DATA:
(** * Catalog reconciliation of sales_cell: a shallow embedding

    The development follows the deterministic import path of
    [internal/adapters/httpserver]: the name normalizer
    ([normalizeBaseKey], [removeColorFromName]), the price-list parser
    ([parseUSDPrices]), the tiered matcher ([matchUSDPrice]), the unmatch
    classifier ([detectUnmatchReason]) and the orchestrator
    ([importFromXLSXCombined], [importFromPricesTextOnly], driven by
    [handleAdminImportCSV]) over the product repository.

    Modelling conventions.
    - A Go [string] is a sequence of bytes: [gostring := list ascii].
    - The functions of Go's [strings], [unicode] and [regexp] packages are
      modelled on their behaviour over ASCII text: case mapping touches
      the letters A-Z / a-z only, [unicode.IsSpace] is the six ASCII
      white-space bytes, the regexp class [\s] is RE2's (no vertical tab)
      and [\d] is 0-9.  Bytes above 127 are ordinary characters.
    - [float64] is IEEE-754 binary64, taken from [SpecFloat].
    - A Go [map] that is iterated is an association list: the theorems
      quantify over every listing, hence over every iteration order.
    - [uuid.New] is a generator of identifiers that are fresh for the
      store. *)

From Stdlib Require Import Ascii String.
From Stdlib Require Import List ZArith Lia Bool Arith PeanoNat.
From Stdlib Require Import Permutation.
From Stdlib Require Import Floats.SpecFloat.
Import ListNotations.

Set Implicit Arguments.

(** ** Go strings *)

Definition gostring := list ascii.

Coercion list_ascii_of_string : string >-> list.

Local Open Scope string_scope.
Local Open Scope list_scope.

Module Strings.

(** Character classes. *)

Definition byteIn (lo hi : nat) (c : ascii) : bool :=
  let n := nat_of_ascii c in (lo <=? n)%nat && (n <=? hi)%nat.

WHAT YOU WILL DO:
Extract from the listing above the lines between the line containing "[internal/adapters/httpserver]: the name" and the line containing "classifier ([detectUnmatchReason]) and", keeping both of those lines. Output nothing else.

OUTPUT OF THE EXERCISE:
    [internal/adapters/httpserver]: the name normalizer
    ([normalizeBaseKey], [removeColorFromName]), the price-list parser
    ([parseUSDPrices]), the tiered matcher ([matchUSDPrice]), the unmatch
    classifier ([detectUnmatchReason]) and the orchestrator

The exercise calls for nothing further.